Explaining what depression feels like to someone who doesn’t suffer from it is extremely difficult. It may arrive with just a foot in the door, pulling a few emotional strings a little more than they would normally be pulled. But if it barges in completely the effects can quickly become overwhelming, so much so that sometimes the depression is all there is. It controls every aspect of one’s life. It is like being covered with a thick, black blanket. You can attempt to walk around and do ‘normal’ things but, really, the presence of the blanket overrides everything.

It encourages you to become insular, to withdraw from society and to isolate yourself. These are exactly the things you shouldn’t do but when you’re in the throes of depression the temptation to do so is huge. You simply want to be left alone. You don’t want the depression of course — indeed, you’re desperate to be rid of it — but the behaviour it induces is exactly the sort of behaviour that will perpetuate it. You want help but you absolutely don’t want to seek it out.

To the outsider, depression may not be apparent. We develop facades that we present to the outside and they serve to hide the depression from others. At least until it totally overwhelms us, anyway. We don’t wear our underpants on our head and stick pencils up our nose (thanks Blackadder) and, for a while at least, it may be that only those very close to us will notice it.

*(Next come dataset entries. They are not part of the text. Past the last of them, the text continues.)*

(* ===== verification/Materializer.v ===== *)
(** * The materializer

    [apps/platform/execution/materializer/src/main.rs], the service that takes published
    events to the admission of [EventBatch]: its configuration, the triggers it serves, the
    preparation of a message for each trigger, the settlement of a fetched batch and the
    sweep; and the host side of its calls, the registration gate of
    [crates/platform/runtime/src/plugins/wamn_jetstream.rs] with the declared consumers of
    [crates/control/provision/src/events.rs].

    The broker is the list of messages a fetch answers and whether it takes a settlement;
    what the database is at the time of an admission is a view given per message, in
    which other hosts may have acted.  Tracing, the printed lines and the waits are left
    out. *)

From stdpp Require Import base tactics option list gmap strings relations.
From Stdlib Require Import ZArith Lia.
From S2P Require Import Prelude Text Json Canonical Router RunStatus RunStore Queue RunPlane ClaimStore PlaneSpec.
From S2P Require Import ClaimRefines Workflows StoreProps WorkflowProps Capabilities Packages ComponentFacts Driver.
From S2P Require Import ComponentAdmission GatedRuns Lowering ServingManifests WiringDocuments WiringCompatibility.
From S2P Require Import WorkflowGate EventWire EventTriggers WiringParse WorkflowVersions EventBatch PlaneHistory CdcReader.
#[local] Set Warnings "-clear-no-such-hyp".
Open Scope wamn_scope.

(** ** Configuration *)

Record MatConfig := {
  mt_stream : string;
  mt_org : string;
  mt_project : string;
  mt_env : string;
  mt_env_key : string;
  mt_batch : Z;  (* u32 *)
  mt_fetch_ms : Z;  (* u32 *)
  mt_sweep_ms : Z;  (* u64 *)
  mt_max_sweeps : Z;  (* u64 *)
  mt_max_depth : Z;  (* u32 *)
  mt_ack_wait_ms : Z;  (* u64 *)
  mt_nack_delay_ms : Z;  (* u32 *)
  mt_max_deliver : Z;  (* u32 *)
  mt_report_path : option string;
}.

Definition MAX_BATCH : Z := 64.
Definition batch (value : string) : result Z string :=
  match uint_text u32_max value with
  | None => Err "WAMN_MAT_BATCH"
  | Some n => if (MAX_BATCH <? n)%Z then Err "WAMN_MAT_BATCH must not exceed 64" else Ok n
  end.

(** A variable of the process, required, or read as a number with a default. *)
Definition required (env : string → option string) (name : string) : result string string :=
  ok_or (env name) ("missing required env " +:+ name).
Definition uint_or (env : string → option string) (hi : Z) (name fallback : string) : result Z string :=
  ok_or (uint_text hi (default fallback (env name))) name.
(** ** Counting in first-seen order

[collections.Counter], a pandas hash table and a [dict] filled in a loop
all keep their keys in the order in which they were first inserted. *)

Section Counting.
  Context {K : Type} `{EqDecision K}.

(** One more occurrence of [k]; a key not seen before goes last. *)
Fixpoint count_key (k : K) (acc : list (K * nat)) : list (K * nat) :=
  match acc with
  | [] => [(k, 1)]
  | (k', n) :: acc' =>
      if decide (k = k') then (k', S n) :: acc'
      else (k', n) :: count_key k acc'
  end.

(** [Counter(l).items()] *)
Definition Counter (l : list K) : list (K * nat) :=
  foldl (λ acc k, count_key k acc) [] l.

(** [d[k] = v] on a [dict]: an existing key keeps its place. *)
Fixpoint dict_set {V : Type} (k : K) (v : V) (d : list (K * V)) : list (K * V) :=
  match d with
  | [] => [(k, v)]
  | (k', v') :: d' =>
      if decide (k = k') then (k', v) :: d' else (k', v') :: dict_set k v d'
  end.

(** [d.get(k)] on a [dict] or on the named columns of a frame. *)
Fixpoint assoc {V : Type} (k : K) (d : list (K * V)) : option V :=
  match d with
  | [] => None
  | (k', v) :: d' => if decide (k = k') then Some v else assoc k d'
  end.

(** The number of occurrences of [k] in [l]. *)
Definition occurrences (k : K) (l : list K) : nat :=
  length (filter (λ x, x = k) l).

End Counting.

(** ** pandas *)

(** The parts of the Python and numpy run time whose results the script's
    source does not determine: the sorting kernel behind [sort_values] (the
    script leaves [kind] at its default, quicksort), the reductions behind
    [mean] and [median], and the conversions between numbers and text. *)
Record kernels : Type := mkKernels {
  argsort : list value → list nat;
  nanmean : list float → float;
  nanmedian : list float → float;
  float_str : float → string;
  int_of_str : string → option Z
}.

Module Pd.

(** [pandas.isna] on a cell *)
Definition isna (v : value) : bool :=
  match v with NaN => true | _ => false end.
Definition notna (v : value) : bool := negb (isna v).

(** [Series.dropna()] *)
Definition dropna (l : list value) : list value := List.filter notna l.

(** [len(df)], [df.columns] and [df[c]] *)
Definition len (df : DataFrame) : nat := nrows df.
Definition columns (df : DataFrame) : list string := (cols df).*1.
Definition getitem (df : DataFrame) (c : string) : result (list value) :=
  match assoc c (cols df) with
  | Some l => Ok l
  | None => Raise (KeyError c)
  end.

(** The cells of column [c], for statements about a report: no cell when
    the column is absent. *)
Definition column (df : DataFrame) (c : string) : list value :=
  default [] (assoc c (cols df)).

(** The rows of a frame, each in column order. *)
Definition rows (df : DataFrame) : list (list value) :=
  (λ i, (λ c : string * list value, default NaN (c.2 !! i)) <$> cols df)
    <$> seq 0 (nrows df).

(** [a[idx]] (numpy's [take]): the elements at the positions [idx]. *)
Definition take {A} (idx : list nat) (l : list A) : list A :=
  omap (λ i, l !! i) idx.

(** [Series.nunique()]: the number of distinct non-missing values. *)
Definition nunique (l : list value) : nat := length (Counter (dropna l)).

(** The hash-table pass of [value_counts]: the distinct values in
    first-seen order with their counts; with [dropna=False] the missing
    marker is a key like any other. *)
Definition value_counts_arraylike (drop : bool) (l : list value)
  : list (value * nat) :=
  Counter (if drop then dropna l else l).

Section Sorting.
  Variable np : kernels.

(** [pandas.core.sorting.nargsort] with [na_position='last']: the
    missing keys are set aside, the others are sorted by numpy; for a
    descending order the keys are reversed before the sort and the
    result is reversed after it. *)
Definition nargsort (ascending : bool) (items : list value) : list nat :=
  let idx := seq 0 (length items) in
  let non_nans := dropna items in
  let non_nan_idx := List.filter (λ i, notna (default NaN (items !! i))) idx in
  let nan_idx := List.filter (λ i, isna (default NaN (items !! i))) idx in
  let non_nans := if ascending then non_nans else rev non_nans in
  let non_nan_idx := if ascending then non_nan_idx else rev non_nan_idx in
  let indexer := take (argsort np non_nans) non_nan_idx in
  let indexer := if ascending then indexer else rev indexer in
  indexer ++ nan_idx.

(** [df.sort_values(by_, ascending=...).reset_index(drop=True)] *)
Definition sort_values (by_ : string) (ascending : bool) (df : DataFrame)
  : result DataFrame :=
  keys ← getitem df by_;
  let indexer := nargsort ascending keys in
  Ok (mkDF (nrows df) ((λ c, (c.1, take indexer c.2)) <$> cols df)).

(** A [Series] with its index, as pairs of a label and a value:
    [s.sort_values(ascending=False)] and [s.sort_index()]. *)
Definition series_sort_values (ascending : bool) (s : list (value * value))
  : list (value * value) :=
  take (nargsort ascending s.*2) s.
Definition series_sort_index (s : list (value * value)) : list (value * value) :=
  take (nargsort true s.*1) s.

(** [Series.value_counts(dropna=...)]: the counts, sorted by descending
    count. *)
Definition value_counts (drop : bool) (l : list value) : list (value * value) :=
  series_sort_values false
    ((λ kn : value * nat, (kn.1, Int (Z.of_nat kn.2)))
       <$> value_counts_arraylike drop l).

End Sorting.

(** [s.rename_axis(a).reset_index(name=b)]: the index becomes column [a],
    the values column [b]. *)
Definition reset_index (a b : string) (s : list (value * value)) : DataFrame :=
  mkDF (length s) [(a, s.*1); (b, s.*2)].

(** [DataFrame.from_records(recs)] for records with the same keys; no
    record gives a frame without columns. *)
Definition from_records (recs : list (list (string * value))) : DataFrame :=
  match recs with
  | [] => mkDF 0 []
  | r :: _ =>
      mkDF (length recs)
        ((λ c, (c, (λ r', default NaN (assoc c r')) <$> recs)) <$> r.*1)
  end.

(** [df.assign(name=cells)] *)
Definition assign (name : string) (cells : list value) (df : DataFrame)
  : DataFrame :=
  mkDF (nrows df) (dict_set name cells (cols df)).

End Pd.

Arguments Pd.take {A} idx l : simpl never.
Arguments Pd.nargsort np ascending items : simpl never.

(** ** The reducers of [analyze_dataset.py] *)

Section Reducers.
  Variable np : kernels.

(** The value of a numeric cell as a [float64]. *)
Definition as_float (v : value) : float :=
  match v with
  | Int z => Np.of_int z
  | Flt x => x
  | _ => PrimFloat.nan
  end.

(** [(count / total * 100).round(2)] on one cell of an integer column. *)
Definition percentage (total : nat) (count : value) : value :=
  flt (Np.round2
         (PrimFloat.mul
            (PrimFloat.div (as_float count) (Np.of_int (Z.of_nat total))) 100)).

(** [str(v)] for a cell that is not missing. *)
Definition py_str (v : value) : string :=
  match v with
  | Str s => s
  | Int z => Py.str_int z
  | Flt x => float_str np x
  | NaN => "nan"
  end.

There is a massive distinction between feeling depressed and suffering from depression. The former is something we all go through from time-to-time (even, as it happens, people with clinical depression — we can tell the difference) but the latter is a much bigger problem, one that feels entirely different in almost every way.

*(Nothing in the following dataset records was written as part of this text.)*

(** * Incore J/K contraction kernels of [lib/vhf/nr_incore_o0.c]

    A shallow embedding of the pair kernels and of the five incore drivers,
    over exact arithmetic: a [double] is a scalar of the ring [Z], a
    [double *] is a total map from offsets to scalars, an [int] or [size_t]
    index is a natural number (the drivers are only run on sizes for which
    the C index arithmetic does not overflow). *)

From Stdlib Require Import ZArith Arith List Lia Bool Permutation.
From Stdlib Require Import Uint63 PrimFloat FloatOps SpecFloat FloatAxioms.
From Stdlib Require Import Reals Lra.

Set Warnings "-inexact-float,-abstract-large-number".
Import ListNotations.

Local Open Scope Z_scope.

(** ** Buffers *)

(** A [double *]: offset from the pointer to the value stored there. *)
Definition buf := nat -> Z.

(** A freshly cleared block (what [malloc] followed by [memset(p, 0, ...)]
    hands to a worker). *)
Definition zeros : buf := fun _ => 0.

(** [p + off] on pointers. *)
Definition shift (p : buf) (off : nat) : buf := fun i => p (off + i)%nat.

(** [v[a] += x]. *)
Definition add_at (v : buf) (a : nat) (x : Z) : buf :=
  fun b => if Nat.eqb b a then v b + x else v b.

(** A straight-line block of statements [v[a1] += x1; ...; v[am] += xm;]. *)
Definition adds (l : list (nat * Z)) (v : buf) : buf :=
  fold_left (fun w ax => add_at w (fst ax) (snd ax)) l v.

(** [memset(v, 0, sizeof(double)*len)]. *)
Definition memset0 (v : buf) (len : nat) : buf :=
  fun a => if Nat.ltb a len then 0 else v a.

(** ** Commands

    A kernel body runs on a running offset (the [ij]/[kl] counter, or the
    amount by which the [eri] pointer has been bumped) and the accumulator. *)
Definition st := (nat * buf)%type.
Definition cmd := st -> st.

(** A block of [+=] statements whose operands may read the running offset. *)
Definition upd (f : nat -> list (nat * Z)) : cmd :=
  fun s => (fst s, adds (f (fst s)) (snd s)).

(** [kl += m] (also [eri += m]). *)
Definition inc (m : nat) : cmd := fun s => ((fst s + m)%nat, snd s).

(** [kl = m]. *)
Definition setc (m : nat) : cmd := fun s => (m, snd s).

Definition skip : cmd := fun s => s.

Definition seqc (F G : cmd) : cmd := fun s => G (F s).
Notation "F ;; G" := (seqc F G) (at level 61, left associativity).

(** [for (k = lo; k < hi; k++) body(k)]. *)
Definition for_ (lo hi : nat) (body : nat -> cmd) : cmd :=
  fun s => fold_left (fun s k => body k s) (seq lo (hi - lo)) s.

(** [for (k = k0; k < hi; k += step) body(k)], returning the final value of
    [k] as well; [fuel] bounds the number of iterations. *)
Fixpoint for_by (fuel step hi k : nat) (body : nat -> cmd) (s : st) : nat * st :=
  match fuel with
  | O => (k, s)
  | S fuel' =>
      if Nat.ltb k hi then for_by fuel' step hi (k + step)%nat body (body k s)
      else (k, s)
  end.

(** Run a kernel body on accumulator [v], counter starting at 0. *)
Definition run (F : cmd) (v : buf) : buf := snd (F (0%nat, v)).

It is a question of scale but that doesn’t entirely cover it, not by a long chalk. It’s like the difference between being bitten on the face by an ant and being bitten on the face by a tiger. Both are bites but there the similarity ends. They are completely different animals. If an ant bites you on the face it can certainly be annoying and even mildly painful, but if a tiger bites you on the face there’s a good chance you’ll have no face left.

Tortured analogies aside, depression is a bit like a tiger bite in that it completely destroys you. It changes virtually every aspect of your personality. Everything you do, see and say is through the lens of depression. It becomes you. And, like a tiger bite, it can kill you.

If you’re lucky you will eventually manage to trust someone with your depression and this is a massive step, particularly if it’s an understanding medical professional. They may not be able to take the depression away but they can often intervene to alleviate the isolating and destructive behaviours that result from the depression and, ultimately, compound it. If I could give one piece of advice to a depressed person it would be to find that person who can help and learn to trust them. Trust doesn’t come easily to the depressed person but it is a huge help and it shares the responsibility, which itself can be overwhelming and a path to even deeper depression.

I spend a long time refusing my GP’s offer of help. She made arrangements for me to book an urgent, same-day appointment, bypassing the officious guard dogs on reception, and she offered her help many times, but for ages I just couldn’t make myself trust her. I’m pleased to say that I often do now and I’m all the better for it. I still don't get it right every time but I'm getting there.

I have undergone much therapy over the years and taken at least a dozen different antidepressants but none of this has completely alleviated my depression. In fact I can say without a doubt that some psychiatrists have made me more depressed. Some of them only know depression from a text book. Of course some of them can only know it that way because they don’t suffer from depression themselves, but if a text book is their only source of information about depression then there should also be a text book that tells them how to deal with a person suffering from depression. The wrong psychiatrist can be unhelpful at best and damaging at worst.

But don’t let any of that stop you searching for someone to trust. You might have to cross off a few duds before you find the right person, but never give up. It may just be the turning point. In fact, that person may save your life.